ちはやくん、売れなかったデンドロビウム安くするから買って行きなよ。カード類は次の店で使えるけど、でかものは持っていくには嵩張るからね。いや俺ガンプラ組まないし要らないです。えっ、ガンプラを組んだことない?? 一度も? まあ厳密にはBB戦士のサザビー組んだことあります、小学生の時に本八幡のスーパー長崎屋のセール品おもちゃの中に入ってたやつ。え、えーっ、信じられない、ガンダム、ガンダム何が好き? あー俺、ガンダム見たことないんですよ。え、え、ええーっ!? なんで、何でえ……? どうして……!? うわあ……いいよ、そのデンドロビウム持っていってお家で組んでみてよ。俺が買ってあげるから。プレゼントする。だからすぐじゃなくていいからガンダムを見てほしい……! 好きになって欲しい……! ええ……じゃあまあ……ありがとうございます……最後のレジ違算ないでーす。今までありがとうございましたー。ほーたーるのひかーりーまどのゆーきー。
店長とは2週間後に秋葉原店で再会した。
厳密に言うとガンダムに完全に触れてない訳ではない。中学生の頃俺が初めて触れたガンダムは小説版の初代ガンダム3冊であった。いやまあそれまで立ち読みしていたコロコロやボンボン、駄菓子屋のカードダスでガンダムのなんたるかは知ってはいたし、鉄人兵団のザンダクロスが"ガンダムカラーの百式"とガンダムやろうどもから揶揄されているのも知っていた。ただ真っ当にガンダムに触れたのはその小説版だった。小説として思ったよりも真面目だなと思ったが登場人物というか主人公があまりにも不道徳で不誠実で傲慢で卑屈で尊大で感情移入どころか共感すら難しくキャラクター物語のとっかかりとして何をフックにすりゃいいのかわからないままのちはや少年は「これが、アニメで、当時メチャクチャセンセーショナルな社会現象になるほど人気なのぉ?」と眉を顰めながらいちおう全部読んだ。ちは母がアニメーターのバイトを1週間した時、「あたしは世界名作劇場の犬の尻尾塗ってたんだけど、他の人たちはみんな奪い取るようにガンダム(と言っていたが時代的にガンダムではないような気がする。みんなの母は何でもファミコンと呼ぶように)の色塗りしてた。あんな緻密なのを塗っても犬の尻尾塗っても一枚いくらで同じなのに」という話をしてくれた記憶が蘇ったので書いたが、あまり関係ないな。関係ないエピソードを挟んで可読性を下げるな。で、「こんなのみんな好きなの?? まあ今後触れなくていいや……」と思ったままちはや少年はそのまま成長していたのであった。つまるところ「ガンダム好きなやつっておかしいんだ」と思って生きてきたのである。まあだいたいおかしいんだけど。(やめなよ)
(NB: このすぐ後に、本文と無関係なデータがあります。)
(* ===== verification/IntegrationSafety.v ===== *)
(** * IntegrationSafety: what the adapters let out

    Every call to the outside, traced back to the guards that allowed it,
    and what the results say of it. *)

From S2P Require Import Prelude PyText PyValue RateLimiter Sanitizing CircuitBreaker Integration IntegrationProofs.
From S2P Require Import UrlTarget RealMode SlackAdapter EmailAdapter WebhookAdapter IntegrationRegistry.

Open Scope Z_scope.

(** ** The calls that are allowed *)

Definition slack_webhook_envs : list string := SLACK_WEBHOOK_ENV :: map snd ROUTE_KEY_TO_SLACK_WEBHOOK_ENV.

(** The URL of a webhook: the configured one, which is a valid target, or
    what a path under it resolves to.  With a path of visible characters it
    stays on the configured host; [UrlTarget.tab_leaves_host] is a path with a
    tab that does not. *)
Record configured_target (base path url : string) : Prop := ConfiguredTarget {
  ct_configured : is_empty base = false;
  ct_base_valid : validate_https_target_url base = None;
  ct_resolved : resolve_target base path = Ok (inl url);
  ct_valid : validate_https_target_url url = None;
  ct_itself : is_empty path = true -> url = base;
  ct_same_host : forall n t, base = https n t -> is_empty n = false -> all_chars host_char n = true -> after_netloc t ->
    all_chars visible path = true -> hostname_from_url url = hostname_from_url base;
}.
で、話を戻す。貰ったものだし帰って組んだんですよ。ガンダムと和解すべきだと思っていた時期でもあった。ガンダムは好きでないし、ロボものもそんな好きでもないけどパトレイバーは面白かったしレイアースはかっこいいし、今でも俺はキングスカッシャーと異世界スケベアドベンチャーをしたい。でもね、このプラモ。勧められたのは正直あんまり良くなかった。俺はまずこのデンドロビウムのことをよく知らない。何に出てきたのかもいまだに知らん。でかい上にロボ部分というよりコンテナ部分が多数。ニッパーも使わずハサミや爪切りで作るもんだから仕上がりも悪い。そもそもこのキットは色合いが地味で今のプラモみたく組んだら色がシャキッとしてる訳でもない。組んではみたがなんかちっちぇえガンダムの人形が乗り込んだ箱の蓋がパカパカあくな……だけの、その店長の強い思いはよそにガンダムに対する印象ごとガンプラへの印象も「世の中のオタクはなんでこれを……楽しいと……?」と上がらぬままわけのわからんと名前がつけられた沼に沈んでいったのである。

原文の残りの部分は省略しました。